For its stability mandate, NHTSA chose ESC over Roll Stability Control, which Fred Andersky, Bendix director of government and industry affairs, says offers an all-in-one higher level of protection for the driver.
“[ESC] technology is designed to help mitigate both roll-over and loss of control situations on slick surfaces,” he says.
Both ESC and roll-only systems work in conjunction with the truck’s antilock braking system (ABS) system, but full-stability systems use more sensors.
“The steer angle sensor measures the driver input … so this is the sensor that actually goes right through the center of the steering column,” he says. “We also add a directional stability sensor, and this tells us which direction the vehicle is going. When the driver goes left and the vehicle goes in any other directions but left … that’s when electronic stability control kicks in.”
MeritorWABCO says the truck’s engine control unit constantly compares the vehicle’s actual movement to performance models using various vehicle sensors. If the vehicle shows a tendency to leave the driver’s intended path (oversteer or understeer) or exceed a critical lateral acceleration threshold, the system intervenes by selectively applying appropriate brakes and/or reducing the throttle to better align the vehicle to the driver’s path of travel or speed.
“The best way to mitigate a roll over is to slow the vehicle down as quickly as possible,” Andersky says, “so [ESC] cuts the throttle and applies the brakes on the steer, drive and trailer axles.”
Roll over only systems cut throttle while applying the brakes on drive and trailer axles.

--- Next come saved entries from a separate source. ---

(** ** Sections 3a to 3c: the aligned triple *)

(** C1, on a kinship file that lists the accessions in another order than
    the genotype file (5, 4, 3, 2, 1 against 2, 3, 4, 5).  The accession
    order is [2, 3, 4], and the rows of [Y] follow it; the kinship indices
    are sorted on their own, so row and column 0 of [K] belong to
    accession 4: [K[0][0]] is the kinship of 4 with itself, not that of
    accession 2, and [K[0][2]], [K[2][2]] are those of (4, 2) and (2, 2). *)
Theorem kinship_rows_out_of_order :
  exists2 p,
    prepare Demo.true_divide Demo.fge Demo.MAF_thrs
      (load_pheno id DemoRun.raw) Demo.geno DemoKinship.kin_reversed = Ok p &
    [/\ acn_order (al p) = [:: 2; 3; 4],
        rows (Y (al p)) =
          [:: [:: Num (57%:R : rat)]; [:: Num 88%:R]; [:: Num 61%:R]]%R,
        entry (K p) 0 0 = kin_at DemoKinship.kin_reversed 4 4,
        entry (K p) 0 0 <> kin_at DemoKinship.kin_reversed 2 2
      & entry (K p) 2 2 = kin_at DemoKinship.kin_reversed 2 2].
Proof.
eexists; first by vm_compute; reflexivity.
split; try by vm_compute; reflexivity.
by vm_compute; case.
Qed.

Section TripleFacts.

Variables (acn : eqType) (F : Type).
Variables (true_divide : int -> nat -> F) (fge : F -> F -> bool).
Variable MAF_thrs : F.

Implicit Types (pheno : dataframe F acn) (geno : geno_hdf acn).
Implicit Types (kin : kin_hdf acn F) (a : array2 int).

Lemma cell_3b_subsetE geno (J : seq nat) :
  wf_array2 (snps geno) -> sorted ltn J ->
  all (fun i => i < ncols (snps geno)) J ->
  cell_3b_subset geno J =
  Ok (Array2 (size J) [seq [seq nth 0%R r i | i <- J] | r <- rows (snps geno)]).
Proof.
move=> wf_s inc_J ok_J; rewrite /cell_3b_subset /h5_take_cols.
rewrite /h5_increasing inc_J ok_J /=.
rewrite (@mapM_map_ok _ _ _ (fun r => [seq nth 0%R r i | i <- J])
           (fun r => size r == ncols (snps geno))) //.
by move=> r /eqP sz_r; rewrite (take_idx_nth 0%R) // sz_r.
Qed.

Lemma column_nth a (j : nat) :
  wf_array2 a -> j < ncols a -> column a j = [seq nth 0%R r j | r <- rows a].
Proof.
rewrite /column /wf_array2 => wf_a lt_j.
elim: (rows a) wf_a => [|r rs IHr] //= /andP[/eqP sz_r wf_rs].
by rewrite (onth_nth 0%R) ?sz_r //= IHr.
Qed.
Lemma train_probabilities_witness :
  exists prior_spam prior_non_spam wsp wnsp,
    train toy (9 / 100) = Ok (prior_spam, prior_non_spam, wsp, wnsp) /\
    prior_spam + prior_non_spam = 1.
Proof.
  destruct (train_probabilities toy (9 / 100) [1; 0; 1] toy_is_dataset)
    as (ps & pn & wsp & wnsp & Htrain & Hsum & _).
  - reflexivity.
  - cbn. discriminate.
  - intros v [<-|[<-|[<-|[]]]]; auto.
  - intros c v [<-|[<-|[]]] Hv; cbn [snd In] in Hv;
      repeat (destruct Hv as [<-|Hv]; [lra|]); destruct Hv.
  - lra.
  - exists ps, pn, wsp, wnsp. split; assumption.
Defined.

(** C7, counterexample in the arithmetic the program runs in.  On a fold
    with both classes, labels 0 and 1 and non-negative values, and with
    the smallest positive double as smoothing constant, the quotient for a
    word the spam rows never have rounds to 0: the entry is not strictly
    greater than 0.  With the smoothing constant 2^1023 the product
    [laplace_alpha * len(features)] overflows to infinity and every entry
    is 0. *)
Lemma train_doubles_reach_zero :
  PrimFloat.ltb 0 0x1p-1074 = true /\
  train_double no_free_in_spam 0x1p-1074 =
    Ok (0.5, 0.5, [("free", 0); ("money", 1)],
        [("free", 0.5); ("money", 0.5)])%float /\
  PrimFloat.ltb 0 0x1p+1023 = true /\
  train_double no_free_in_spam 0x1p+1023 =
    Ok (0.5, 0.5, [("free", 0); ("money", 0)],
        [("free", 0); ("money", 0)])%float.
Proof. repeat split; vm_compute; reflexivity. Qed.

(** ** C10: the effect of the smoothing constant *)

Section Smoothing.

(** [s]: the feature's sum over the class; [total]: all features' sum
    over the class; [n]: the number of features. *)
Variables s total n : R.
Hypothesis total_nonneg : 0 <= total.
Hypothesis n_ge_1 : 1 <= n.

Let p (alpha : R) : R := (s + alpha) / (total + alpha * n).

Lemma smoothing_den_pos (alpha : R) : 0 < alpha -> 0 < total + alpha * n.
Proof. intros Ha. nra. Qed.

Lemma smoothing_gap (alpha : R) :
  0 < alpha ->
  p alpha - 1 / n = (n * s - total) / (n * (total + alpha * n)).
Proof.
  intros Ha. pose proof (smoothing_den_pos alpha Ha).
  unfold p. field. split; lra.
Qed.

Lemma smoothing_below_iff (alpha : R) :
  0 < alpha -> (p alpha <= 1 / n <-> n * s <= total).
Proof.
  intros Ha. pose proof (smoothing_den_pos alpha Ha) as Hd.
  pose proof (smoothing_gap alpha Ha) as Hg.
  assert (Hnd : 0 < n * (total + alpha * n)) by nra.
  assert (Hm : n * s - total =
               (p alpha - 1 / n) * (n * (total + alpha * n))).
  { rewrite Hg. field. split; lra. }
  split; intros H.
  - assert (p alpha - 1 / n <= 0) by lra. nra.
  - assert (p alpha - 1 / n <= 0); [|lra].
    rewrite Hg. apply Rmult_le_reg_r with (n * (total + alpha * n));
      [exact Hnd|].
    unfold Rdiv. rewrite Rmult_assoc, Rinv_l by lra. lra.
Qed.

Lemma smoothing_above_iff (alpha : R) :
  0 < alpha -> (1 / n <= p alpha <-> total <= n * s).
Proof.
  intros Ha. pose proof (smoothing_den_pos alpha Ha) as Hd.
  pose proof (smoothing_gap alpha Ha) as Hg.
  assert (Hnd : 0 < n * (total + alpha * n)) by nra.
  assert (Hm : n * s - total =
               (p alpha - 1 / n) * (n * (total + alpha * n))).
  { rewrite Hg. field. split; lra. }
  split; intros H.
  - assert (0 <= p alpha - 1 / n) by lra. nra.
  - assert (0 <= p alpha - 1 / n); [|lra].
    rewrite Hg. apply Rmult_le_reg_r with (n * (total + alpha * n));
      [exact Hnd|].
    unfold Rdiv. rewrite Rmult_assoc, Rinv_l by lra. lra.
Qed.

Lemma smoothing_step (a b : R) :
  0 < a -> a <= b ->
  p b - p a =
    (b - a) * (total - n * s) / ((total + a * n) * (total + b * n)).
Proof.
  intros Ha Hab.
  pose proof (smoothing_den_pos a Ha).
  assert (0 < b) by lra. pose proof (smoothing_den_pos b H0).
  unfold p. field. split; lra.
Qed.

Lemma smoothing_monotone (a b : R) :
  0 < a -> a <= b ->
  (p a <= 1 / n -> p a <= p b /\ p b <= 1 / n) /\
  (1 / n <= p a -> 1 / n <= p b /\ p b <= p a).
Proof.
  intros Ha Hab. assert (Hb : 0 < b) by lra.
  pose proof (smoothing_den_pos a Ha) as Hda.
  pose proof (smoothing_den_pos b Hb) as Hdb.
  pose proof (smoothing_step a b Ha Hab) as Hstep.
  assert (Hdd : 0 < (total + a * n) * (total + b * n)) by nra.
  assert (Hinv : 0 < / ((total + a * n) * (total + b * n)))
    by now apply Rinv_0_lt_compat.
  split; intros H.
  - apply smoothing_below_iff in H; [|exact Ha]. split.
    + assert (0 <= p b - p a); [|lra]. rewrite Hstep. unfold Rdiv.
      apply Rmult_le_pos; [nra|lra].
    + now apply smoothing_below_iff.
  - apply smoothing_above_iff in H; [|exact Ha]. split.
    + now apply smoothing_above_iff.
    + assert (p b - p a <= 0); [|lra]. rewrite Hstep. unfold Rdiv.
      assert (Hx : (b - a) * (total - n * s) <= 0) by nra.
      generalize dependent ((b - a) * (total - n * s)).
      generalize dependent (/ ((total + a * n) * (total + b * n))).
      intros. nra.
Qed.
(** * Conway's Game of Life on a Go map: the three programs of the repository

    The repository holds three versions of one program:
    - [src/gol.go]: the first version, with a [Tick] that counts in place
      (module [Single]);
    - the cobra version, same engine, pattern read from a flag (module [Cobra]);
    - the flag version, whose [Tick] is staged into [CountLiveNeighbours] and
      [ApplyRules] (module [Staged]).
    [Inflate] and [Deflate] are the same text in all three.

    A Go map is a reference to a mutable table, and [range] walks it in an
    order the language leaves open.  Both are kept: the programs run in a
    state and error monad over a heap of tables, and every [range] asks the
    state's scheduler for the order of that walk. *)

From Stdlib Require Import Ascii String.
From stdpp Require Import gmap strings list fin_maps pretty.
Open Scope Z_scope.

(** ** Go's [int]: integers with wrap-around

    [int] is taken at its 64-bit size.  Coordinates and counters are kept in
    [Z], and every addition the programs make is wrapped. *)

Definition int_min : Z := - 2 ^ 63.
Definition int_max : Z := 2 ^ 63 - 1.
Definition int_wrap (z : Z) : Z := (z + 2 ^ 63) `mod` 2 ^ 64 - 2 ^ 63.
Definition int_add (a b : Z) : Z := int_wrap (a + b).
Definition is_int (z : Z) : Prop := int_min ≤ z ≤ int_max.

(** ** Data model *)

Record Cell := mkCell { alive : bool; n : Z }.
Record Coord := mkCoord { x : Z; y : Z }.

Global Instance Cell_eq_dec : EqDecision Cell.
Proof. solve_decision. Defined.
Global Instance Coord_eq_dec : EqDecision Coord.
Proof. solve_decision. Defined.
Global Instance Coord_countable : Countable Coord :=
  inj_countable' (λ c, (x c, y c)) (λ p, mkCoord p.1 p.2)
                 (λ c, match c with mkCoord _ _ => eq_refl end).

Abbreviation World := (gmap Coord Cell).

(** The zero value of [Cell], what [world[c]] yields on a missing key. *)
Definition zeroCell : Cell := mkCell false 0.

(** A coordinate both of whose fields are values of Go's [int]. *)
Definition is_coord (c : Coord) : Prop := is_int (x c) ∧ is_int (y c).

(** ** Machine state *)

(** What [strconv.Atoi] returns as its error: the function and the rejected
    text.  (The kind, syntax or range, is printed with it and not needed
    below.) *)
Record NumError := mkNumError { Func : string; Num : string }.

(** One line written to standard output. *)
Inductive Line : Type :=
  | Text (s : string)            (* Println of strings, or a Printf ending in a newline *)
  | ErrText (e : NumError).      (* Println of an error value *)

(** A map value: the index of its table on the heap.  An index past the end
    of the heap stands for the nil map: reads find nothing, a write panics. *)
Definition ref := nat.

Record State := mkState {
  heap : list World;                    (* the tables made so far; a map value is an index *)
  sched : nat → World → list Coord;     (* the order the k-th range walks a table in *)
  loops : nat;                          (* number of range loops started *)
  stdout : list Line
}.

(** How a computation ends. *)
Inductive Res (A : Type) : Type :=
  | Ok (a : A)
  | Exit (code : Z)            (* os.Exit *)
  | Panic (msg : string).      (* runtime panic *)
Arguments Ok {A} a.
Arguments Exit {A} code.
Arguments Panic {A} msg.

(** Computations: state passing, with [os.Exit] and panics cutting the rest
    of the program short. *)
Definition M (A : Type) : Type := State → Res A * State.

“In a loss of control situation, roll stability doesn’t do anything because it doesn’t know there’s a loss of control because it doesn’t have those two sensors to let it know that, ‘hey, we’ve got a loss of control.’”
The level of sophisticated decision-making the ESC can process in nanoseconds, Andersy says, was the driving factor in NHTSA opting for an ESC mandate versus roll-only.
“In a case of a jackknife going to the left, we may not want to apply all of the brakes,” he says. “We may just want to apply the left steer axle and the trailer brakes to help straighten out the combination and we can do that because [ESC] can control where the brakes are applied on the tractor [and trailer] and how much braking force is applied.”
Fleets are already taking note of the benefits of ESC protection. Andersky notes Bendix typically sees its Electronic Stability Program (ESP) systems out-sell roll-only platforms by as much as 3:1, depending on OEs and truck specs.
“The reality is [ESC] is a better roll over system because it can read the roll over situation sooner because roll overs actually start at the front of the vehicle with steering and speed input,” he says. “Since we’re reading that, we can react earlier to a roll over situation.”
Bendix Commercial Vehicle Systems LLC says it has delivered more than 450,000 of its ESP system its since its introduction in 2005. In 2015, Andersky says about 35 percent of new tractors were equipped with some form of stability control.
“My expectation is that we would probably see that rise with the mandate to probably about 80 to 90 percent [industry-wide],” he adds.
NHTSA estimates monetary savings on crashes, reduced congestion and damage to property will yield a yearly societal benefit that ranges from $3.6 million and $19.2 million.